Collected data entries

╭──

(** The walk over the pushes; every step consumes at least the opcode. *)
Fixpoint parse_pubkeys_loop (fuel : nat) (rest : list Z) : list string :=
  match fuel, rest with
  | S fuel, opcode :: rest =>
      if (1 <=? opcode) && (opcode <=? 75) then
        bytesToHex (take (Z.to_nat opcode) rest) :: parse_pubkeys_loop fuel (drop (Z.to_nat opcode) rest)
      else []
  | _, _ => []
  end.
Definition parsePubkeysInOrder (redeemScript : list Z) : list string :=
  parse_pubkeys_loop (length redeemScript) (drop 1 redeemScript).

(** The signatures present, in the order of the keys: [map] and [filter(Boolean)]. *)
Definition ordered_sigs (collected : gmap string string) (pubkeys : list string) : list string :=
  filter (fun s => s <> "") (omap (fun pk => collected !! pk) pubkeys).

(** The first opcode minus [0x50], [NaN] for an empty script. *)
Definition required_sigs (redeemScript : list Z) : option Z :=
  match redeemScript with [] => None | b :: _ => Some (b - 0x50) end.

Definition finalize_script (i : nat) (redeemScript : list Z) (collected : option (gmap string string)) : res (list Z) :=
  let m := required_sigs redeemScript in
  let pubkeysInOrder := parsePubkeysInOrder redeemScript in
  orderedSigs ← (match pubkeysInOrder, collected with
                 | [], _ => Ok []
                 | _, None => Throw (EngineError "signatures is undefined")
                 | _, Some c => Ok (ordered_sigs c pubkeysInOrder)
                 end);
  let have := Z.of_nat (length orderedSigs) in
  _ ← throw_if (match m with Some m => have <? m | None => false end)
        (JsError ("Input " +:+ toString (Z.of_nat i) +:+ " has " +:+ toString have +:+ " signature(s), needs " +:+
                  toString (default 0 m)));
  let sigsToUse := hexToBytes <$> slice_list orderedSigs 0 (default 0 m) in
  Ok (concatBytes ([u8arr [0x00]] ++
        mjoin ((fun sig => [u8arr [Z.of_nat (length sig)]; sig]) <$> sigsToUse) ++
        [varInt (Z.of_nat (length redeemScript)); redeemScript])).

Definition finalize_input (p : proposal) (txInputs : list tx_input) (i : nat) : res (list tx_input) :=
  inp ← defined "input" (p_inputs p !! i);
  script ← finalize_script i (hexToBytes (pi_redeemScript inp)) (p_signatures p !! i);
  Ok (alter (set_scriptSig script) i txInputs).

Definition finalizeMultisigTransaction (p : proposal) : res (list Z) :=
  let '(txInputs, outputs) := proposalToTxInputsOutputs p in
  txInputs ← foldR (finalize_input p) txInputs (seq 0 (length (p_inputs p)));
  Ok (serializeTx (p_version p) txInputs outputs (p_locktime p)).

(** ** The redeem script *)

Definition push_key (pk : list Z) : list Z := 33 :: pk.

(** The bytes of an m-of-n script. *)
Definition redeem_bytes (m : Z) (keys : list (list Z)) : list Z :=
  (0x50 + m) :: mjoin (push_key <$> keys) ++ [0x50 + Z.of_nat (length keys); OP_CHECKMULTISIG].

Definition wf_keys (m : Z) (keys : list (list Z)) : Prop :=
  1 <= m <= Z.of_nat (length keys) /\ Z.of_nat (length keys) <= 16 /\
  Forall (fun pk => length pk = 33%nat) keys.

Lemma redeem_ok m keys : wf_keys m keys -> createMultisigRedeemScript m keys = Ok (redeem_bytes m keys).
Proof.
  intros (Hm & Hn & Hk). unfold createMultisigRedeemScript, opN.
  set (n := Z.of_nat (length keys)) in *.
  rewrite (proj2 (Z.ltb_ge m 1)), (proj2 (Z.ltb_ge n m)), (proj2 (Z.ltb_ge 16 n)), (proj2 (Z.ltb_ge 16 m)),
    (proj2 (Z.ltb_ge n 1)) by lia.
  cbn [orb throw_if mbind res_bind].
  rewrite (mapR_pure redeem_part (fun pk => [[33]; pk])).
  2: { eapply Forall_impl; [done|]. intros pk Hl. unfold redeem_part. by rewrite Hl. }
  cbn [mbind res_bind]. f_equal. rewrite concatBytes_concat, !join_app. unfold redeem_bytes, u8arr. fold n.
  rewrite !fmap_cons. cbn [fmap list_fmap mjoin list_join app]. rewrite !Z.mod_small by (unfold OP_CHECKMULTISIG; lia).
  f_equal. f_equal. clear. induction keys as [|pk keys IH]; [done|]. rewrite !fmap_cons. cbn [mjoin list_join app].
  exact (f_equal (app (push_key pk)) IH).
Qed.

Lemma redeem_inv m keys s : createMultisigRedeemScript m keys = Ok s -> wf_keys m keys /\ s = redeem_bytes m keys.
Proof.
  intros Hc. assert (wf_keys m keys) as Hwf.
  { unfold createMultisigRedeemScript in Hc.
    apply res_bind_ok in Hc as (_ & H1%throw_if_ok & Hc). apply res_bind_ok in Hc as (_ & H2%throw_if_ok & Hc).
    apply res_bind_ok in Hc as (om & _ & Hc). apply res_bind_ok in Hc as (ks & Hks%mapR_ok & _). b2p.
    split; [lia|]. split; [lia|]. apply Forall_lookup. intros i pk Hi.
    eapply Forall2_lookup_l in Hks as (y & _ & Hy); [|done]. unfold redeem_part in Hy.
    apply res_bind_ok in Hy as (_ & Hl%throw_if_ok & _). by b2p. }
  split; [done|]. rewrite redeem_ok in Hc by done. by apply Ok_inj in Hc.
Qed.

Lemma length_push_keys keys :
  Forall (fun pk => length pk = 33%nat) keys -> length (mjoin (push_key <$> keys)) = (34 * length keys)%nat.
Proof.
  induction 1 as [|pk keys Hpk _ IH]; [done|]. rewrite fmap_cons, mjoin_cons, length_app, IH.
  cbn [length push_key]. lia.
Qed.

Lemma length_redeem m keys : wf_keys m keys -> length (redeem_bytes m keys) = (3 + 34 * length keys)%nat.
Proof.
  intros (_ & _ & Hk). unfold redeem_bytes. cbn [length]. rewrite length_app, length_push_keys by done. cbn [length]. lia.
Qed.

Lemma redeem_bytes_ok m keys : wf_keys m keys -> Forall bytes_ok keys -> bytes_ok (redeem_bytes m keys).
Proof.
  intros (? & ? & _) Hk. unfold redeem_bytes. apply bytes_ok_cons; [lia|]. apply bytes_ok_app_2.
  - apply bytes_ok_concat, Forall_fmap. eapply Forall_impl; [done|]. intros pk Hpk. apply bytes_ok_cons; [lia|done].
  - apply bytes_ok_cons; [lia|]. apply bytes_ok_cons; [unfold OP_CHECKMULTISIG; lia|apply bytes_ok_nil].
Qed.

Lemma parse_pubkeys_loop_keys keys fuel op rest :
  Forall (fun pk => length pk = 33%nat) keys -> 75 < op -> (length keys < fuel)%nat ->
  parse_pubkeys_loop fuel (mjoin (push_key <$> keys) ++ op :: rest) = bytesToHex <$> keys.
Proof.
  intros Hk Hop. revert fuel. induction Hk as [|pk keys Hpk _ IH]; intros [|fuel] Hf; cbn [length] in Hf; try lia.
  - simpl. by rewrite (proj2 (Z.leb_gt op 75)), andb_false_r by done.
  - rewrite fmap_cons, mjoin_cons, <-app_assoc. unfold push_key at 1. cbn [app parse_pubkeys_loop].
    cbn [Z.leb Z.compare Pos.compare Pos.compare_cont andb]. change (Z.to_nat 33) with 33%nat.
    rewrite take_app_length', drop_app_length' by done. rewrite fmap_cons. f_equal. apply IH. lia.
Qed.

Lemma parse_redeem m keys : wf_keys m keys -> parsePubkeysInOrder (redeem_bytes m keys) = bytesToHex <$> keys.
Proof.
  intros Hwf. pose proof (length_redeem m keys Hwf) as Hl. destruct Hwf as (Hm & Hn & Hk).
  unfold parsePubkeysInOrder. rewrite Hl. unfold redeem_bytes. cbn [drop]. apply parse_pubkeys_loop_keys; [done|lia|lia].
Qed.

(** ** Which inputs a key signs *)

Lemma includes_app a n b : includes_list (a ++ n ++ b) n = true.
Proof.
  induction a as [|c a IH]; cbn [app].
  - destruct (n ++ b) eqn:E; simpl; apply orb_true_iff; left; apply bool_decide_eq_true; rewrite <-E;
      apply take_app_length.
  - simpl. by rewrite IH, orb_true_r.
Qed.

Lemma contains_key m keys pk :
  wf_keys m keys -> Forall bytes_ok keys -> pk ∈ keys -> scriptContainsPubkey (redeem_bytes m keys) pk = true.
Proof.
  intros Hwf Hb Hin. pose proof (redeem_bytes_ok m keys Hwf Hb) as Hr.
  pose proof Hin as Hpk. eapply list_elem_of_lookup in Hpk as [i Hi]. pose proof (Forall_lookup_1 _ _ _ _ Hb Hi) as Hpk.
  unfold scriptContainsPubkey, includes. rewrite !bytesToHex_chars by done.
  assert (exists pre suf, redeem_bytes m keys = pre ++ pk ++ suf) as (pre & suf & ->).
  { apply list_elem_of_split in Hin as (k1 & k2 & ->). unfold redeem_bytes.
    eexists ((0x50 + m) :: mjoin (push_key <$> k1) ++ [33]), _.
    rewrite fmap_app, fmap_cons, join_app, mjoin_cons. change (push_key pk) with ([33] ++ pk).
    cbn [app]. rewrite <-!app_assoc. cbn [app]. rewrite <-!app_assoc. reflexivity. }
  rewrite !fmap_app, !join_app. apply includes_app.
Qed.

(** ** Signing *)

(** A loop body may be replaced by another that agrees on reachable states. *)
Lemma foldR_ext_inv {S A} (f g : S -> A -> res S) (P : S -> Prop) l s :
  (forall s x, x ∈ l -> P s -> f s x = g s x) ->
  (forall s x s', P s -> g s x = Ok s' -> P s') ->
  P s -> foldR f s l = foldR g s l.
Proof.
  revert s. induction l as [|x l IH]; intros s Hfg Hg Hs; [done|]. cbn [foldR].
  rewrite Hfg by (done || by left). destruct (g s x) as [s'|] eqn:E; [|done]. cbn [mbind res_bind].
  apply IH; [|done|by eapply Hg]. intros s0 y Hy. apply Hfg. by right.
Qed.

Section SignSpec.
Context `{Crypto}.

Definition proposal_sighash (p : proposal) (i : nat) (redeem : list Z) : list Z :=
  legacySighash (proposal_txin <$> p_inputs p) (proposal_txout <$> p_outputs p) i redeem (p_locktime p).

Definition sig_hex (sg : signature) : string := bytesToHex (derEncodeSignature sg ++ [1]).

(** What one signer adds to input [i]: its signature where its key occurs in
    the script, nothing elsewhere. *)
Definition added (p : proposal) (k pub : list Z) (i : nat) : res (gmap string string) :=
  inp ← defined "input" (p_inputs p !! i);
  let redeem := hexToBytes (pi_redeemScript inp) in
  if scriptContainsPubkey redeem pub then
    sg ← secp_sign (proposal_sighash p i redeem) k; Ok {[bytesToHex pub := sig_hex sg]}
  else Ok ∅.

Definition wf_proposal (p : proposal) : Prop := length (p_signatures p) = length (p_inputs p).

Lemma sign_input_added p k pub sigs i :
  (i < length sigs)%nat ->
  sign_proposal_input p k pub sigs i = (a ← added p k pub i; Ok (alter (union a) i sigs)).
Proof.
  intros Hi. unfold sign_proposal_input, added. cbn [proposalToTxInputsOutputs].
  destruct (p_inputs p !! i) as [inp|]; [|done]. cbn [defined mbind res_bind].
  destruct (lookup_lt_is_Some_2 sigs i Hi) as [c Hc].
  destruct (scriptContainsPubkey _ pub); cbn [negb].
  - unfold proposal_sighash. destruct (secp_sign _ _); [|done]. cbn [mbind res_bind]. rewrite Hc.
    cbn [defined mbind res_bind]. f_equal. rewrite concatBytes_concat. cbn [mjoin list_join]. rewrite app_nil_r.
    change (u8arr [1]) with [1]. apply list_eq. intros j. destruct (decide (j = i)) as [->|].
    + rewrite list_lookup_insert_eq, list_lookup_alter_eq, Hc by done. cbn [fmap option_fmap option_map].
      by rewrite insert_union_singleton_l.
    + by rewrite list_lookup_insert_ne, list_lookup_alter_ne.
  - cbn [mbind res_bind]. f_equal. symmetry. apply list_eq. intros j. destruct (decide (j = i)) as [->|].
    + rewrite list_lookup_alter_eq, Hc. cbn [fmap option_fmap option_map]. by rewrite (left_id_L ∅ (∪)).
    + by rewrite list_lookup_alter_ne.
Qed.

Lemma sign_eq p k pub :
  wf_proposal p ->
  signMultisigProposal p k pub =
    (adds ← mapR (added p k pub) (seq 0 (length (p_inputs p)));
     Ok (set_signatures p (zip_with union adds (p_signatures p)))).
Proof.
  intros Hwf. unfold signMultisigProposal.
  rewrite (foldR_ext_inv _ (fun sigs i => a ← added p k pub i; Ok (alter (union a) i sigs))
    (fun sigs => length sigs = length (p_inputs p))); [|..|done].
  - rewrite (foldR_alter (fun _ i => added p k pub i)) by done.
    destruct (mapR _ _) as [adds|] eqn:E; [|done]. cbn [mbind res_bind]. do 2 f_equal.
    apply mapR_ok, Forall2_length in E. rewrite length_seq in E. rewrite <-Hwf in *.
    by apply (foldl_alter_zip union []).
  - intros sigs i [_ Hi]%elem_of_seq Hl. apply sign_input_added. lia.
  - intros sigs i sigs' Hl (a & _ & <-%Ok_inj)%res_bind_ok. by rewrite length_alter.
Qed.

(** The key [k] signs with its own public key. *)
Definition sign_as (p : proposal) (k : list Z) : res proposal := signMultisigProposal p k (secp_publicKey k).

Definition adds_of (p : proposal) (k : list Z) : res (list (gmap string string)) :=
  mapR (added p k (secp_publicKey k)) (seq 0 (length (p_inputs p))).

Lemma adds_length p k adds : adds_of p k = Ok adds -> length adds = length (p_inputs p).
Proof. intros E%mapR_ok%Forall2_length. by rewrite length_seq in E. Qed.

Lemma sign_as_set p sigs k :
  length sigs = length (p_inputs p) ->
  sign_as (set_signatures p sigs) k = (adds ← adds_of p k; Ok (set_signatures p (zip_with union adds sigs))).
Proof. intros Hl. unfold sign_as. by rewrite sign_eq. Qed.

(** A proposal nobody has signed yet. *)
Definition fresh (p : proposal) : Prop := p_signatures p = replicate (length (p_inputs p)) ∅.

Lemma zip_union_empty (adds : list (gmap string string)) n :
  length adds = n -> zip_with union adds (replicate n ∅) = adds.
Proof.
  intros <-. induction adds as [|a adds IH]; [done|]. cbn [length replicate zip_with].
  by rewrite IH, (right_id_L ∅ (∪)).
Qed.

Lemma merge_zip (adds sigs : list (gmap string string)) :
  length adds = length sigs -> merge_signatures sigs adds = zip_with union adds sigs.
Proof.
  intros Hl. apply list_eq. intros i. unfold merge_signatures. rewrite list_lookup_imap, lookup_zip_with.
  destruct (sigs !! i) as [c|] eqn:Ec; [|by destruct (adds !! i)].
  destruct (lookup_lt_is_Some_2 adds i) as [a ->]; [rewrite Hl; by eapply lookup_lt_Some|]. done.
Qed.

Lemma sign_fresh p k : fresh p -> sign_as p k = (adds ← adds_of p k; Ok (set_signatures p adds)).
Proof.
  intros Hf. replace p with (set_signatures p (p_signatures p)) at 1 by (by destruct p). rewrite Hf.
  rewrite sign_as_set by apply length_replicate.
  destruct (adds_of p k) as [adds|] eqn:E; [|done]. cbn [mbind res_bind]. rewrite zip_union_empty; [done|].
  by eapply adds_length.
Qed.

Lemma merge_copies p ks sigs :
  fresh p -> length sigs = length (p_inputs p) ->
  (ps ← mapR (sign_as p) ks;
   Ok (foldl (fun merged q => set_signatures merged (merge_signatures (p_signatures merged) (p_signatures q)))
         (set_signatures p sigs) ps)) =
  foldR sign_as (set_signatures p sigs) ks.
Proof.
  intros Hf. revert sigs. induction ks as [|k ks IH]; intros sigs Hl; [done|]. cbn [mapR foldR].
  rewrite sign_as_set, sign_fresh by done.
  destruct (adds_of p k) as [adds|] eqn:E; [|done]. cbn [mbind res_bind]. apply adds_length in E.
  rewrite <-IH by (rewrite length_zip_with; lia).
  destruct (mapR (sign_as p) ks) as [ps|]; [|done]. cbn [mbind res_bind foldl]. do 2 f_equal.
  cbn [p_signatures set_signatures]. by rewrite merge_zip by lia.
Qed.
Lemma drop_signatures_absent flags code sigs :
  Forall (fun s => s <> [] /\ (length s < 76)%nat /\ absent (push_data s) code) sigs -> drop_signatures flags BASE code sigs = Ret code.
Proof.
  induction 1 as [|s sigs (Hne & Hl & Ha) _ IH]; [done|]. cbn [drop_signatures]. unfold drop_signature. cbn [is_BASE].
  rewrite absent_find by (done || by rewrite push_data_short). done.
Qed.

(** [OP_CHECKMULTISIG] over matching signatures, above the empty dummy. *)
Lemma multisig_spend_ok checker flags m keys code sigs :
  Z.of_nat (length sigs) = m -> drop_signatures flags BASE code (reverse sigs) = Ret code ->
  multisig_loop checker flags BASE code (reverse keys) (reverse sigs) = Ret true ->
  multisig_spend checker flags m keys code (reverse ([] :: sigs)) = Ret [vchTrue].
Proof.
  intros Hm Hd Hl. unfold multisig_spend. rewrite reverse_cons, length_app, length_reverse. cbn [length].
  rewrite (proj2 (Nat.leb_gt _ _)) by lia. assert (Z.to_nat m = length (reverse sigs)) as -> by (rewrite length_reverse; lia).
  rewrite take_app_length, Hd. cbn [mbind script_res_bind]. rewrite Hl. cbn [mbind script_res_bind].
  rewrite cleanup_ok by (cbn [length]; rewrite !length_app; cbn [length]; rewrite !length_app, !length_reverse; simpl; lia).
  cbn [mbind script_res_bind]. rewrite drop_args, drop_app_length. cbn. by rewrite andb_false_r.
Qed.

Lemma mscript_pushable m keys : (0 < length keys <= 15)%nat -> Forall (fun k => length k = 33%nat) keys -> pushable (mscript m keys).
Proof. intros Hn Hk. right. rewrite mscript_length by (done || lia). lia. Qed.

(** Enough to spend an output of a script of up to 15 keys: the signatures, in
    the order of their keys, and the script, pushed as the node's own scripts
    are built. *)
Lemma mscript_accepts `{CryptoLaws} {CU : Curve} checker flags m keys sigs :
  flags_ok flags -> 0 <= m <= Z.of_nat (length keys) -> (0 < length keys <= 15)%nat ->
  Forall (fun k => length k = 33%nat) keys -> Z.of_nat (length sigs) = m -> Forall pushable sigs ->
  drop_signatures flags BASE (mscript m keys) (reverse sigs) = Ret (mscript m keys) ->
  multisig_loop checker flags BASE (mscript m keys) (reverse keys) (reverse sigs) = Ret true ->
  VerifyScript checker flags (pushes (([] :: sigs) ++ [mscript m keys])) (p2sh_script (hash160 (mscript m keys))) [] = Ret tt.
Proof.
  intros Hf Hm Hn Hk Hs Hp Hd Hl. apply p2sh_accepts; [done|apply hash160_length| |simpl; lia| |].
  - apply Forall_app. split; [constructor; [by left|done]|]. constructor; [by apply mscript_pushable|constructor].
  - apply mscript_not_program; [lia|lia|done].
  - rewrite mscript_eval; [|lia|lia|lia|done|rewrite length_reverse; simpl; lia].
    by rewrite multisig_spend_ok.
Qed.
(** C31: the node's [MessageVerify] accepts the wallet's signatures: it decodes the
    Base64, computes the same message hash, recovers the signing key, and
    answers OK exactly for the hash of that key. *)
Theorem node_verifies_wallet_message `{CryptoLaws} ecdsa_recover uncompressed k message sig h
  (Hlib : recovery_agrees ecdsa_recover) (Hsign : signMessage k message = Ok sig) :
  MessageVerify ecdsa_recover uncompressed (PKHash h) sig (utf8 message) =
    if bool_decide (hash160 (secp_publicKey k) = h) then MESSAGE_OK else ERR_NOT_SIGNED.
Proof.
  apply res_bind_ok in Hsign as (sg & Hsg & <-%Ok_inj). destruct (secp_sign_range _ _ _ Hsg) as (_ & _ & Hrec).
  unfold MessageVerify. rewrite concatBytes_concat, !mjoin_cons.
  change (mjoin ([] : list (list Z))) with ([] : list Z). rewrite app_nil_r.
  assert (u8arr [27 + sig_recovery sg + 4] = [27 + sig_recovery sg + 4]) as ->
    by (apply u8arr_id; apply bytes_ok_cons; [lia|apply bytes_ok_nil]).
  rewrite node_base64_aux by (apply bytes_ok_cons; [lia|apply compact_bytes]).
  unfold RecoverCompact. cbn [app length nth drop]. rewrite compact_length, drop_0. cbn [Nat.eqb negb].
  assert (Z.land (27 + sig_recovery sg + 4 - 27) 3 = sig_recovery sg /\
          Z.land (27 + sig_recovery sg + 4 - 27) 4 <> 0) as [-> Hcomp].
  { assert ((Z.land (27 + sig_recovery sg + 4 - 27) 3 =? sig_recovery sg) &&
            negb (Z.land (27 + sig_recovery sg + 4 - 27) 4 =? 0) = true) as Hc; [|by b2p].
    apply (forallb_seqZ (fun r => (Z.land (27 + r + 4 - 27) 3 =? r) && negb (Z.land (27 + r + 4 - 27) 4 =? 0)) 0 4);
      [by vm_compute|lia]. }
  rewrite Hlib, (compact_roundtrip _ _ _ Hsg). cbn [mbind res_bind]. rewrite <-messageHash_agree.
  rewrite (recover_sign _ _ _ Hsg). cbn [mbind option_bind]. by rewrite (proj2 (Z.eqb_neq _ _) Hcomp).
Qed.

(** For signatures whose header says the key is uncompressed (27 to 30) the
    wallet and the node disagree: the wallet always compares the hash of the
    compressed key, the node the hash of the uncompressed one.  Whenever the two
    hashes differ, the wallet accepts what the node refuses. *)
Theorem message_uncompressed_header_diverges `{CryptoLaws} ecdsa_recover uncompressed a net header rest message p
  (Hlib : recovery_agrees ecdsa_recover) (Hheader : 27 <= header < 31)
  (Hrest : length rest = 64%nat) (Hok : bytes_ok rest)
  (Haddr : decodeAddress a net = Ok {| addr_type := p2pkh; addr_hash := hash160 p |})
  (Hrecover : (rs ← sig_fromCompact rest; sig_recoverPublicKey rs (header - 27) (messageHash message)) = Ok p)
  (Hdiff : hash160 (uncompressed p) <> hash160 p) :
  verifyMessage a (base64Encode (header :: rest)) message net = Ok true /\
  MessageVerify ecdsa_recover uncompressed (PKHash (hash160 p)) (base64Encode (header :: rest)) (utf8 message) = ERR_NOT_SIGNED.
Proof.
  assert (bytes_ok (header :: rest)) as Hb by (apply bytes_ok_cons; [lia|done]).
  assert (js_and (header - 27) 3 = header - 27 /\ Z.land (header - 27) 3 = header - 27 /\ Z.land (header - 27) 4 = 0) as (Hj & Hl & H4).
  { assert ((js_and (header - 27) 3 =? header - 27) && (Z.land (header - 27) 3 =? header - 27) &&
      (Z.land (header - 27) 4 =? 0) = true) as Hc; [|by b2p].
    apply (forallb_seqZ (fun r => (js_and (r - 27) 3 =? r - 27) && (Z.land (r - 27) 3 =? r - 27) &&
      (Z.land (r - 27) 4 =? 0)) 27 4); [by vm_compute|lia]. }
  split.
  - unfold verifyMessage. rewrite Haddr. cbn [mbind res_bind addr_type throw_if].
    rewrite base64_no_space, base64_roundtrip_aux by done. cbn [mbind res_bind nth drop length].
    rewrite Hrest, drop_0. cbn [Nat.eqb negb throw_if mbind res_bind].
    rewrite (proj2 (Z.ltb_ge _ 27)), (proj2 (Z.ltb_ge 42 _)) by lia. cbn [orb throw_if mbind res_bind].
    rewrite Hj, Hrecover. cbn [addr_hash]. by rewrite String.eqb_refl.
  - unfold MessageVerify. rewrite node_base64_aux by done. unfold RecoverCompact. cbn [length nth drop].
    rewrite Hrest, drop_0. cbn [Nat.eqb negb]. rewrite Hl, Hlib, <-messageHash_agree, Hrecover. cbn [mbind option_bind].
    rewrite H4. cbn [Z.eqb negb]. by rewrite bool_decide_false.
Qed.

(** ** Witnesses *)

Definition toy_recover (bs : list Z) (r : Z) (h : list Z) : option (list Z) :=
  match (rs ← @sig_fromCompact toy_crypto bs; @sig_recoverPublicKey toy_crypto rs r h) with
  | Ok p => Some p | Throw _ => None end.
Definition msg_pub : list Z := @secp_publicKey toy_crypto [9].
Definition msg_sig : string := match @signMessage toy_crypto [9] "hello" with Ok s => s | Throw _ => "" end.

Lemma node_verifies_wallet_message_witness :
  @MessageVerify toy_crypto toy_recover (fun p => 4 :: p) (PKHash (@hash160 toy_crypto msg_pub)) msg_sig (utf8 "hello") = MESSAGE_OK.
Proof.
  rewrite (@node_verifies_wallet_message toy_crypto toy_laws toy_recover (fun p => 4 :: p) [9] "hello" msg_sig);
    [by rewrite bool_decide_true|by intros bs r h|vm_compute; reflexivity].
Defined.

Definition msg_old_pub : list Z := [2; 0] ++ replicate 31 17.
Definition msg_old_address : string :=
  match @p2pkhAddress toy_crypto (@hash160 toy_crypto msg_old_pub) testnet with Ok a => a | Throw _ => "" end.

Lemma message_uncompressed_header_diverges_witness :
  @verifyMessage toy_crypto msg_old_address (base64Encode (28 :: replicate 64 1)) "hello" testnet = Ok true /\
  @MessageVerify toy_crypto toy_recover (fun p => 4 :: p) (PKHash (@hash160 toy_crypto msg_old_pub))
    (base64Encode (28 :: replicate 64 1)) (utf8 "hello") = ERR_NOT_SIGNED.
Proof.
  apply (@message_uncompressed_header_diverges toy_crypto toy_laws); [by intros bs r h|lia|done|..].
  - by apply (bool_decide_unpack _).
  - vm_compute. reflexivity.
  - vm_compute. reflexivity.
  - by vm_compute.
Defined.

╰──

Set down, exactly as they stand above, the lines starting with the line with "apply res_bind_ok in Hc as (_ & H1%throw_if_ok" and going on through the line with "apply res_bind_ok in Hy", and no others.

* Output of the exercise *
    apply res_bind_ok in Hc as (_ & H1%throw_if_ok & Hc). apply res_bind_ok in Hc as (_ & H2%throw_if_ok & Hc).
    apply res_bind_ok in Hc as (om & _ & Hc). apply res_bind_ok in Hc as (ks & Hks%mapR_ok & _). b2p.
    split; [lia|]. split; [lia|]. apply Forall_lookup. intros i pk Hi.
    eapply Forall2_lookup_l in Hks as (y & _ & Hy); [|done]. unfold redeem_part in Hy.
    apply res_bind_ok in Hy as (_ & Hl%throw_if_ok & _). by b2p. }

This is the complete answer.